И, наверное, то, что детей Нина видела с раннего детства много, но была от них отделена, поселило в ее душе некоторую замкнутость, она чувствовала себя не «совсем такой» и то тяготилась (это позднее), то, гордилась этим отличием.
Было еще одно последствие «жизни на подоконнике» — от одного появления матери до другого Нина привыкла что-то все время ждать, думать не о том, что есть, а что будет. И то, что мама всегда появлялась под окном, что ожидания всегда сбывались, закрепляло в ней мечтательность, романтическую устремленность, от которой немало потом ей пришлось пострадать, прежде чем она сумела ее преодолеть, растоптать в себе… И еще было время, когда к окну приходил дядя с Петрушкой. Нине было тогда лет шесть. Кажется, она тогда еще и в школу не ходила. Дядя, этот пролезал к самому окну, по завалинке, возникал, как волшебник: только что нет никого — и вот он уже закрыл собой все окно. Увидев его первый раз, Нина окаменела от страха, такой он был грязный и страшный. Но тут, дядя заулыбался беззубым ртом, вытащил из-за пазухи какой-то пестрый комок, а еще через секунду к ней в стекло стучал матерчатыми ручками самый настоящий Петрушка в красной рубашке и синем колпачке с помпончиком.
Петрушка этот умел выделывать желтенькими своими ручками и вертлявой головой очень потешные номера, и было непонятно, почему мама вдруг стала очень строгой, когда Нина рассказала ей об этой волшебной кукле, и попросила ее успокоиться и вспомнить обо всем по порядку: как дядя пришел, что еще делал, как ушел? При чем тут дядя, спрашивается, если приходил Петрушка? А дядя, может, только привел его и сам куда-то в сторону отошел или сидел под окном, на корточках и тоже смотрел на Петрушку.
Только много, лет спустя Нина (уже Нина Сергеевна) поняла, что это был за дядя, — почему так встревожилась мать и что было это половое извращение (в пятидесятые годы в Магадане обитало немало бывших зеков со всякими причудами), а тогда, в детстве, этот дядя с Петрушкой вдруг упал с завалинки спиной в снег, и два каких-то других дяди стали пинать его ногами, а потом перебросили как мешок через ограду палисадника и Петрушку бросили вслед. И дядя убегал, придерживая полы незастегнутого пальто. Мама стояла, кажется, где-то недалеко.
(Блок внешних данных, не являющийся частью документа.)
(** A registered task waits in its queue, which is about to be drained if the
    task is committed and need not wait any more; or it has been taken out, and is
    awake or about to be. *)
Definition reg_ok v (t : nat) r : Prop :=
  is_Some (v_tasks v !! t) /\
  ((v_entries v !! r_entry r = Some (mk_entry t ENTRY_WAITING) /\ r_entry r ∈ v_queue v (r_queue r)
    /\ v_attached v (r_for r) (r_queue r)
    /\ (r_committed r = true -> v_blocked v (r_for r) (r_queue r) \/ drain_due v (r_queue r)))
   \/ (v_entries v !! r_entry r = Some (mk_entry t ENTRY_WOKEN)
       /\ (asleep (v_world v 0) t -> wake_due v t))).

Record vinv v : Prop := {
  vinv_reg : forall t r, v_reg v t = Some r -> reg_ok v t r;
  vinv_queue : forall q e, e ∈ v_queue v q -> exists t r,
    v_reg v t = Some r /\ r_queue r = q /\ r_entry r = e /\ v_entries v !! e = Some (mk_entry t ENTRY_WAITING)
}.

(** Systems that the protocol cannot tell apart. *)
#[export] Instance view_equiv : Equiv (view C) := fun v v' =>
  (forall q, v_queue v q = v_queue v' q) /\ v_entries v = v_entries v' /\ v_tasks v = v_tasks v'
  /\ (forall t, v_reg v t = v_reg v' t) /\ (forall t, v_duty v t = v_duty v' t)
  /\ (forall c q, v_attached v c q <-> v_attached v' c q) /\ (forall c q, v_blocked v c q <-> v_blocked v' c q).

#[export] Instance view_equivalence : Equivalence (≡@{view C}).
Proof.
  split.
  - by intros v.
  - intros v v' (?&?&?&?&?&?&?). by split_and!; intros; symmetry.
  - intros v1 v2 v3 (H1&H2&H3&H4&H5&H6&H7) (G1&G2&G3&G4&G5&G6&G7). split_and!; intros; try congruence;
      [by rewrite H6|by rewrite H7].
Qed.

Lemma reg_ok_equiv v v' t r : v ≡ v' -> reg_ok v t r -> reg_ok v' t r.
Proof.
  intros (H1&H2&H3&H4&H5&H6&H7) [Hal Hor]. unfold reg_ok, asleep in *. cbn [tasks v_world] in *.
  rewrite <- H2, <- H3, <- H1. setoid_rewrite <- H6. setoid_rewrite <- H7. split; [done|].
  destruct Hor as [(? & ? & ? & Hd)|(? & Hw)]; [left|right].
  - split_and!; try done. intros Hc. destruct (Hd Hc) as [|(k & Hk)]; [by left|right]. exists k. by rewrite <- H5.
  - split; [done|]. intros Ha. destruct (Hw Ha) as (k & ts & Hk & ?). exists k, ts. by rewrite <- H5.
Qed.

#[export] Instance vinv_proper : Proper ((≡) ==> iff) vinv.
Proof.
  assert (Hgo : forall v v', v ≡ v' -> vinv v -> vinv v').
  { intros v v' Heq [Hreg Hq]. pose proof Heq as (H1&H2&_&H4&_). split.
    - intros t r Hr. rewrite <- H4 in Hr. by eapply reg_ok_equiv; [exact Heq|auto].
    - intros q e He. rewrite <- H1 in He. destruct (Hq q e He) as (t & r & ?). exists t, r. by rewrite <- H4, <- H2. }
  intros v v' Heq. split; [by apply Hgo|]. apply Hgo. by symmetry.
Qed.

Lemma reg_inj v t t' r r' :
  vinv v -> v_reg v t = Some r -> v_reg v t' = Some r' -> r_entry r' = r_entry r -> t' = t.
Proof.
  intros [Hreg _] H1 H2 He. destruct (Hreg _ _ H1) as [_ [(E1 & _)|(E1 & _)]],
    (Hreg _ _ H2) as [_ [(E2 & _)|(E2 & _)]]; congruence.
Qed.

(** ** Frames *)

(** A registered task is not disturbed by what others do. *)
Lemma reg_frame v v' t r :
  reg_ok v t r ->
  (is_Some (v_tasks v !! t) -> is_Some (v_tasks v' !! t)) ->
  (forall x, v_entries v !! r_entry r = Some x -> v_entries v' !! r_entry r = Some x) ->
  (r_entry r ∈ v_queue v (r_queue r) -> v_attached v (r_for r) (r_queue r) ->
   r_entry r ∈ v_queue v' (r_queue r) /\ v_attached v' (r_for r) (r_queue r)
   /\ (v_blocked v (r_for r) (r_queue r) -> v_blocked v' (r_for r) (r_queue r) \/ drain_due v' (r_queue r))) ->
  (asleep (v_world v' 0) t -> asleep (v_world v 0) t) ->
  (drain_due v (r_queue r) -> drain_due v' (r_queue r)) -> (wake_due v t -> wake_due v' t) ->
  reg_ok v' t r.
Proof.
  intros [Hal Hor] Ht He Hq Has Hd Hw. split; [auto|]. destruct Hor as [(Hen & Hin & Hat & Hdue)|(Hen & Hwk)].
  - left. destruct (Hq Hin Hat) as (Hin' & Hat' & Hb). split_and!; [auto|done|done|]. intros Hc.
    destruct (Hdue Hc); auto.
  - right. auto.
Qed.

Lemma drain_due_owe v t d q :
  v_duty v t = Nothing \/ v_duty v t = d -> drain_due v q -> drain_due (v_owe t d v) q.
Proof.
  intros Ht (k & Hk). exists k. cbn. destruct (decide (k = t)) as [->|]; [|by rewrite fn_lookup_insert_ne].
  rewrite fn_lookup_insert. destruct Ht; congruence.
Qed.
Lemma wake_due_owe v t d t' :
  v_duty v t = Nothing \/ v_duty v t = d -> wake_due v t' -> wake_due (v_owe t d v) t'.
Proof.
  intros Ht (k & ts & Hk & Hin). exists k, ts. cbn. destruct (decide (k = t)) as [->|]; [|by rewrite fn_lookup_insert_ne].
  rewrite fn_lookup_insert. destruct Ht; split; congruence.
Qed.

Lemma reg_lookup v t x t' r :
  v_reg (v_register t x v) t' = Some r -> t' = t /\ x = Some r \/ t' <> t /\ v_reg v t' = Some r.
Proof.
  cbn. destruct (decide (t' = t)) as [->|]; [rewrite fn_lookup_insert|rewrite fn_lookup_insert_ne by done]; auto.
Qed.

(** ** Every step keeps the invariant *)

Lemma commit_ok v t r b :
  vinv v -> v_reg v t = Some r ->
  (b = true -> r_committed r = false -> v_attached v (r_for r) (r_queue r) -> v_blocked v (r_for r) (r_queue r)) ->
  vinv (v_register t (Some (commit b r)) v).
Proof.
  intros [Hreg Hq] Hr Hb. split.
  - intros t' r' [[-> [= <-]]|[_ Hr']]%reg_lookup; [|exact (Hreg _ _ Hr')].
    destruct (Hreg _ _ Hr) as [Hal [(?&?&?&Hd)|?]]; (split; [exact Hal|]); [left|by right]. split_and!; try done.
    cbn. intros ->. destruct (r_committed r) eqn:E; [exact (Hd eq_refl)|left; auto].
  - intros q e He. destruct (Hq q e He) as (t' & r' & Hr' & ? & ? & ?). destruct (decide (t' = t)) as [->|].
    + exists t, (commit b r). cbn. rewrite fn_lookup_insert. by simplify_eq.
    + exists t', r'. cbn. by rewrite fn_lookup_insert_ne.
Qed.

Lemma enter_ok v t c q s w e :
  vinv v -> v_reg v t = None -> is_Some (v_tasks v !! t) -> v_attached v c q ->
  prepare_to_wait (v_world v q) t s = (w, e) ->
  vinv (v_register t (Some (mk_reg c q e false)) (v_put q w v)).
Proof.
  intros [Hreg Hq] Hnone [k Hk] Hatt Hp.
  rewrite (prepare_fresh (v_world v q) _ _ k Hk) in Hp; cycle 1.
  { intros e' (t' & r & Hr & _ & _ & Hen)%Hq. exists t'. destruct (Hreg t' r Hr) as [? _].
    split_and!; try done. congruence. }
  simplify_eq. set (e := length (v_entries v)). set (v' := v_register _ _ _).
  assert (Hnew : v_entries v' !! e = Some (mk_entry t ENTRY_WAITING)).
  { cbn. by rewrite lookup_app_r, Nat.sub_diag by (unfold e; lia). }
  assert (Hqs : forall q' e', e' ∈ v_queue v' q' <-> e' ∈ v_queue v q' \/ q' = q /\ e' = e).
  { intros q' e'. cbn. destruct (decide (q' = q)) as [->|]; [rewrite fn_lookup_insert|rewrite fn_lookup_insert_ne by done];
      rewrite ?elem_of_app, ?list_elem_of_singleton; naive_solver. }
  split.
  - intros t' r [[-> [= <-]]|[Hne Hr]]%reg_lookup.
    + split; [cbn; by rewrite lookup_insert_eq|]. left. split_and!; try done. apply Hqs. by right.
    + apply (reg_frame v); [by apply Hreg|..]; try done.
      * intros Hal. cbn. by rewrite lookup_insert_ne.
      * intros x Hx. cbn. by apply lookup_app_l_Some.
      * intros Hin Hat. split_and!; [apply Hqs; by left|done|by left].
      * unfold asleep. cbn. by rewrite lookup_insert_ne.
  - intros q' e' [Hin|[-> ->]]%Hqs.
    + destruct (Hq _ _ Hin) as (t' & r & Hr & ? & ? & Hen). exists t', r. split_and!; try done.
      * cbn. rewrite fn_lookup_insert_ne; [done|congruence].
      * cbn. by apply lookup_app_l_Some.
    + exists t, (mk_reg c q e false). split_and!; try done. cbn. by rewrite fn_lookup_insert.
Qed.

Lemma leave_ok v t r :
  vinv v -> v_reg v t = Some r ->
  vinv (v_register t None (v_put (r_queue r) (finish_entry (v_world v (r_queue r)) (r_entry r)) v)).
Proof.
  intros Hinv Hr. pose proof Hinv as [Hreg Hq]. set (v' := v_register _ _ _).
  assert (Hqs : forall q' e', e' <> r_entry r -> e' ∈ v_queue v' q' <-> e' ∈ v_queue v q').
  { intros q' e' Hne. cbn. destruct (decide (q' = r_queue r)) as [->|];
      [rewrite fn_lookup_insert, list_elem_of_filter; naive_solver|by rewrite fn_lookup_insert_ne]. }
  assert (Hent : forall e', e' <> r_entry r -> v_entries v' !! e' = v_entries v !! e')
    by (intros e' Hne; cbn; by rewrite list_lookup_alter_ne).
  assert (Hgone : forall q', r_entry r ∉ v_queue v' q').
  { intros q' Hin. cbn in Hin. destruct (decide (q' = r_queue r)) as [->|].
    - rewrite fn_lookup_insert in Hin. by apply list_elem_of_filter in Hin as [? _].
    - rewrite fn_lookup_insert_ne in Hin by done. destruct (Hq _ _ Hin) as (t' & r' & Hr' & ? & ? & _).
      assert (t' = t) as -> by (by eapply reg_inj). congruence. }
  split.
  - intros t' r' [[-> ?]|[Hne Hr']]%reg_lookup; [done|].
    assert (r_entry r' <> r_entry r) by (intros E; apply Hne; by eapply reg_inj).
    apply (reg_frame v); [by apply Hreg|..]; try done; [by intros x; rewrite Hent|].
    intros Hin Hat. split_and!; [by apply Hqs|done|by left].
  - intros q' e' Hin. assert (Hne : e' <> r_entry r) by (intros ->; by apply Hgone in Hin). apply Hqs in Hin; [|done].
    destruct (Hq _ _ Hin) as (t' & r' & Hr' & ? & ? & Hen). exists t', r'. rewrite Hent by done. split_and!; try done.
    cbn. rewrite fn_lookup_insert_ne; [done|congruence].
Qed.

Lemma change_ok v t att blk d :
  vinv v -> v_duty v t = Nothing \/ v_duty v t = d ->
  (forall c q, v_queue v q <> [] -> v_attached v c q -> att c q /\ (v_blocked v c q -> blk c q \/ d = Drains q)) ->
  vinv (v_owe t d (v_conditions att blk v)).
Proof.
  intros [Hreg Hq] Ht Hch. split; [|exact Hq]. intros t' r Hr. apply (reg_frame v); [by apply Hreg|..]; try done.
  - intros Hin Hat. destruct (Hch _ (r_queue r) ltac:(by intros E; rewrite E in Hin; apply elem_of_nil in Hin) Hat)
      as [Hat' Hb]. split_and!; try done. intros Hblk. destruct (Hb Hblk) as [?| ->]; [by left|right].
    exists t. cbn. by rewrite fn_lookup_insert.
  - intros Hd. by apply (drain_due_owe (v_conditions att blk v)).
  - intros Hw. by apply (wake_due_owe (v_conditions att blk v)).
Qed.

Lemma states_ok v ts : vinv v -> no_sleep (v_tasks v) ts -> vinv (v_states ts v).
Proof.
  intros [Hreg Hq] [Hal Hst]. split; [|exact Hq]. intros t r Hr. apply (reg_frame v); [by apply Hreg|..]; try done.
  - apply Hal.
  - intros Hin Hat. split_and!; try done. by left.
  - intros (k & Hk & Hw). exists k. split; [by apply Hst|done].
Qed.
Первое сентября запомнилось запахом смолы, которую так и не удалось смыть с ладоней и большим букетом цветов, сорванных очень далеко, в Чаше — круглом углублении в сопке, идущей к Марчекану. Накануне, мама не работала, и полдня они лазили по сопке, отыскивая последние эдельвейсы. Тогда цветов было больше — наверное, потому, что не так их рвали, ведь и город был в два раза меньше, тысяч примерно шестьдесят. И не было еще августовского ажиотажа на углу около «Восхода», где теперь в эти дни благодаря приезжим торговцам кипит цветочный базар. Впрочем, и универмага еще здесь не было, стояли какие-то развалюшки, сейчас уже и не вспомнишь какие. И не было сквера, протянувшегося от автобусной остановки, что чуть ниже, до политехникума. Не было всех этих многочисленных последних двух десятилетий, пятиэтажек в центре и на окраинах, и потому здание школы казалось особенно величественным.
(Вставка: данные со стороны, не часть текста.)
(* ===== verification/SetlkWaitProps.v ===== *)
(** * Record locks: waiting, properties

    Waiting for a lock is an instance of the protocol of waiting: where the
    wake-up of a task that waits for a lock is at any time. *)

From stdpp Require Import gmap functions.
From S2P Require Import Prelude RecordLock RecordLockProofs RecordLockProps.
From S2P Require Import WaitQueue WaitQueueProofs SetlkWait.

(** ** The tables of the system *)

Lemma snoc_reachable ts e : reachable ts -> reachable (RecordLockProps.step ts e).
Proof. intros [events ->]. exists (events ++ [e]). by rewrite foldl_app. Qed.

(** The system only does to the tables what the critical sections do. *)
Lemma move_reachable s s' :
  move s s' -> reachable (table s, pending s) -> reachable (table s', pending s').
Proof.
  intros Hm Hr. destruct Hm as
    [s t c Hpc|s t c Hpc Hal|s t c q e s' Hpc Hs|s t c q e sig Hpc|s t c q e Hpc Ha|s t c q e a Hpc|s t c e a Hpc
    |s t c a Hpc|s t q Hpc|s t t' ts Hpc|s t Hpc|s t key pid ptr last Hpc|s t k k' Hk Hn]; try exact Hr.
  - pose proof (snoc_reachable _ (Setlk (len_of s) (length (queues s)) (c_key c) (c_owner c) (c_req c) (c_wait c)) Hr) as H.
    cbn [RecordLockProps.step] in H. unfold do_attempt.
    destruct (setlk_attempt _ _ _ _ _ _ _ _) as [[tb pd] a]. cbn [fst] in H.
    destruct a as [[]| |]; [exact H..|]. by destruct (prepare_to_wait _ _ _).
  - unfold do_recheck in Hs. destruct (setlk_recheck _ _ _ _ _) as [[[] []]|]; cbn in Hs; by simplify_eq.
  - apply (snoc_reachable _ (RecordLockProps.Finish (c_owner c)) Hr).
  - unfold do_drain. by destruct (drain _).
  - pose proof (snoc_reachable _ (Close (len_of s) key pid ptr last) Hr) as H. cbn [RecordLockProps.step] in H.
    unfold do_close. by destruct (release_process_locks_for_file _ _ _ _ _ _).
Qed.

(** ** What the table operations do to a file somebody waits for *)

(** The file keeps its queue, and if its locks change the queue is to be woken. *)
Definition keeps (tb tb' : lock_table) (q : nat) (key : LockKey) (wake : option nat) : Prop :=
  forall ls, tb !! key = Some (mk_state ls q) ->
  exists ls', tb' !! key = Some (mk_state ls' q) /\ (ls' = ls \/ wake = Some q).

Lemma cleanup_lookup hint tb key key' st :
  (key' = key -> (hint (RecordLock.waiters st) <> 0)%nat) ->
  tb !! key' = Some st -> cleanup_empty_state hint tb key !! key' = Some st.
Proof.
  intros Hh Hst. unfold cleanup_empty_state. destruct (tb !! key) as [st'|] eqn:E; [|done].
  destruct (_ && _) eqn:B; [|done]. apply andb_true_iff in B as [_ B%Nat.eqb_eq].
  rewrite lookup_delete_ne; [done|]. intros ->. rewrite Hst in E. simplify_eq. by apply Hh.
Qed.

Lemma cleanup_subset hint tb key key' st : cleanup_empty_state hint tb key !! key' = Some st -> tb !! key' = Some st.
Proof.
  unfold cleanup_empty_state. destruct (tb !! key); [|done]. destruct (_ && _); [|done].
  by intros [_ ?]%lookup_delete_Some.
Qed.

Lemma wake_of_Some hint q : (hint q <> 0)%nat -> wake_of hint q = Some q.
Proof. intros H. unfold wake_of. by destruct (Nat.eqb_spec (hint q) 0). Qed.

Lemma attempt_keeps hint fresh tb pd key0 o req wait tb' pd' a q key :
  setlk_attempt hint fresh tb pd key0 o req wait = (tb', pd', a) -> (hint q <> 0)%nat ->
  keeps tb tb' q key (match a with Granted w => w | _ => None end).
Proof.
  intros Ha Hq ls Hls. unfold setlk_attempt in Ha.
  destruct (decide (key = key0)) as [->|Hne].
  - rewrite Hls in Ha. cbn [default from_option] in Ha. unfold id in Ha. cbn [locks RecordLock.waiters] in Ha.
    destruct (first_conflict ls o req).
    + destruct wait; simplify_eq/=; exists ls; rewrite lookup_insert_eq; auto.
    + simplify_eq/=. exists (apply ls o req). split; [|right; by apply wake_of_Some].
      apply cleanup_lookup; [done|]. apply lookup_insert_eq.
  - exists ls. split; [|by left]. destruct (first_conflict _ o req); [destruct wait|]; simplify_eq/=;
      [by rewrite lookup_insert_ne..|]. apply cleanup_lookup; [done|]. by rewrite lookup_insert_ne.
Qed.

Lemma release_keeps hint tb key0 pid ptr last tb' w q key :
  release_process_locks_for_file hint tb key0 pid ptr last = (tb', w) -> (hint q <> 0)%nat ->
  keeps tb tb' q key w.
Proof.
  intros Hr Hq ls Hls. unfold release_process_locks_for_file in Hr.
  destruct (tb !! key0) as [st|] eqn:E0; [|simplify_eq; eauto].
  destruct (release_owner (locks st) (process pid)) as [kept r] eqn:E1.
  destruct (if last then _ else _) as [kept' r'] eqn:E2.
  assert (Hsame : r' = false -> kept' = locks st).
  { intros ->. destruct last; [|by simplify_eq; apply release_unchanged in E1].
    destruct (release_owner kept (ofd ptr)) as [k2 r2] eqn:E3. destruct r, r2; simplify_eq/=.
    by apply release_unchanged in E1, E3; subst. }
  destruct (decide (key = key0)) as [->|Hne].
  - rewrite Hls in E0. simplify_eq/=. exists kept'. destruct r'; simplify_eq/=.
    + split; [|right; by apply wake_of_Some]. apply cleanup_lookup; [done|]. apply lookup_insert_eq.
    + split; [apply lookup_insert_eq|left; auto].
  - exists ls. split; [|by left]. destruct r'; simplify_eq/=; [|by rewrite lookup_insert_ne].
    apply cleanup_lookup; [done|]. by rewrite lookup_insert_ne.
Qed.

(** ** The protocol *)

(** The call, queue and entry of a task that is registered, and whether it has
    seen since that it must wait. *)
Definition reg_of (p : pc) : option (registration call) :=
  match p with
  | Recheck c q e | Leave c q e _ => Some (mk_reg c q e false)
  | Signals c q e | Asleep c q e => Some (mk_reg c q e true)
  | _ => None
  end.

Definition duty_of (p : pc) : duty :=
  match p with WakeUp q => Drains q | Waking ts => Wakes ts | _ => Nothing end.

(** A file that a task waits for has the queue that the task is in; the task must
    wait as long as a lock of the file is in the way. *)
Definition attached (tb : lock_table) (c : call) (q : nat) : Prop :=
  exists ls, tb !! c_key c = Some (mk_state ls q).
Definition in_the_way (tb : lock_table) (c : call) (q : nat) : Prop :=
  exists ls, tb !! c_key c = Some (mk_state ls q) /\ first_conflict ls (c_owner c) (c_req c) <> None.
Школа ошеломила Нину своей громадностью, гулкой тишиной и прохладой вестибюля и коридора (первоклассники, по традиции, вошли в нее первыми). Может быть, этот день и запомнился бы только как очень торжественный и даже радостный (Нина Сергеевна и сейчас еще, кажется, помнит, с какой готовностью она сложила руки на парте, как это показала сухопарая учительница), но в перемену (а до этого они минут пятнадцать-двадцать сидели в классе, потом примерно столько же ходили парами на цыпочках по всей школе — знакомились, потом опять сидели в классе и вставали, когда учительница называла фамилию) учительница Наталия Васильевна построила их мальчиков и девочек отдельно — и отвела к уборным. Там все толкались, особенно большие девочки, было грязно и скользко, и Нина, поскользнувшись, попала ногой в какую-то вонючую дыру в полу. Это было так обидно и противно, что только страх помешал ей расплакаться, когда они вернулись в класс, сели за парты и нога стала высыхать, чулок коробился от пропитавшей его грязи, а в туфельке хлюпало. Она в слезах, с ревом бежала по обтекающей памятник красивой лестнице, когда и этот урок закончился и их отпустили домой, навстречу испуганной маме, замершей на первой ступеньке, и плакала всю недолгую дорогу домой, пока мама не отстегнула чулок, не стащила эту вонючую кишку с замерзшей ноги и не подставила тазик с теплой водой.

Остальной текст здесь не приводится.